Celebration Recovery IS:

  • A safe place to share
  • A refuge
  • A place of belonging
  • A place to care for others and be cared for
  • A place where respect is given to each member
  • A place where confidentiality is highly regarded
  • A place to learn
  • A place to grow and become strong again
  • A place where you can take off your mask
  • A place for healthy challenges and healthy risks
  • A possible turning point in your life

Celebration Recovery is NOT:

  • A place for selfish control
  • A place for therapy
  • A place for secrets
  • A place to look for dating relationships
  • A place to rescue or be rescued by others
  • A place for perfection
  • A place to judge others
  • A quick fix

What is a Step Study?

Celebrate Recovery uses the 12 Steps and its related Scripture as the biblical model for living your life. A Step Study is a personal journey though each of these steps in a confidential group lead by a facilitator who has completed a study.

We use Celebrate Recovery's four participants books as we progress through them in group. When you finish walking out the steps in the study you will have worked your hurts, habits, and hang-ups through each step.

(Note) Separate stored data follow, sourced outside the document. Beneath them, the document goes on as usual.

(** Delivering a cancellation is a change of that side which depends on it alone. *)
Lemma cancel_part_side u c :
  exists cl cov cw ws, forall v,
    limit v = limit u -> cancellations v = cancellations u -> cancel_overflow v = cancel_overflow u ->
    cancel_terminal v = cancel_terminal u -> cancels v = cancels u -> cancel_waker v = cancel_waker u ->
    (delivery v = Detached <-> delivery u = Detached) ->
    cancel_part v c = (set_side cl cov (cancel_terminal u + 1) cw v, ws).
Proof.
  destruct (cancel_part u c) as [w ws] eqn:Hw. exists (cancellations w), (cancel_overflow w), (cancel_waker w), ws.
  intros v H1 H2 H3 H4 H5 H6 H7. revert Hw. unfold cancel_part. rewrite H1, H2, H6.
  destruct (bool_decide (delivery u = Detached)) eqn:Hd.
  - apply bool_decide_eq_true in Hd. rewrite (proj2 H7 Hd), Hd. cbn. rewrite H4, H5, H6.
    destruct (_ + 1 =? _); intros [= <- <-]; destruct v; cbn in *; by subst.
  - apply bool_decide_eq_false in Hd.
    destruct (Z.of_nat (length (cancellations u)) <? limit u);
      destruct (delivery u); try done; destruct (delivery v) eqn:Ev; try (exfalso; tauto); cbn; rewrite ?H4, ?H5;
      destruct (_ + 1 =? _); intros [= <- <-]; destruct v; cbn in *; by subst.
Qed.

Lemma wake_drain_original u : original_terminal u < originals u -> wake_drain u = (u, []).
Proof. intros H. unfold wake_drain, drained. by rewrite (proj2 (Z.eqb_neq _ _)) by lia. Qed.
Lemma next_cancellation_respects skip id cx : respects skip (next_cancellation (T := T) id cx).
Proof.
  unfold next_cancellation. apply sub_grows. intros u.
  destruct (cancellations u); [destruct (cancel_overflow u); [|destruct (_ =? _); [left; respects_auto|]]|];
    right; (do 2 eexists); (split; [reflexivity|]); (split; [split; [auto|by left]|respects_auto]).
Qed.

Lemma wait_drained_respects skip id cx : respects skip (wait_drained (T := T) id cx).
Proof.
  unfold wait_drained. apply sub_grows. intros u. destruct (drained u); [left; respects_auto|].
  right. do 2 eexists. split; [reflexivity|]. split; [split; [auto|by left]|respects_auto].
Qed.

Lemma next_completion_respects skip id cx : skip id -> respects skip (next_completion (T := T) id cx).
Proof.
  intros Hs. unfold next_completion. apply sub_respects. intros u.
  destruct (normal u); [destruct (normal_overflow u); [|destruct (_ || _); [left; respects_auto|]]|];
    right; (do 2 eexists); (split; [reflexivity|]); (split; [by intros Hd|]); (split; [done|respects_auto]).
Qed.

A Step Study is a long-term commitment to the members of the group. It will typically take 7 to 9 months to complete the study. The groups remain open to new members joining them through the first study guide. From Step Book Study Guide 2 on they close off and no additional newcomers are allow. After completing the Step Study, we hope you will join with us as we minister to others dealing with their hurts, habits and hang-ups.

Our Step Study groups generally take place on a different night so as to

  • not diminish the importance the Large Open Share and Small Gender and Specific Issue Groups have as a vital element in every participant's recovery experience
  • to avoid robbing new participants of opportunities for ministry and outreach.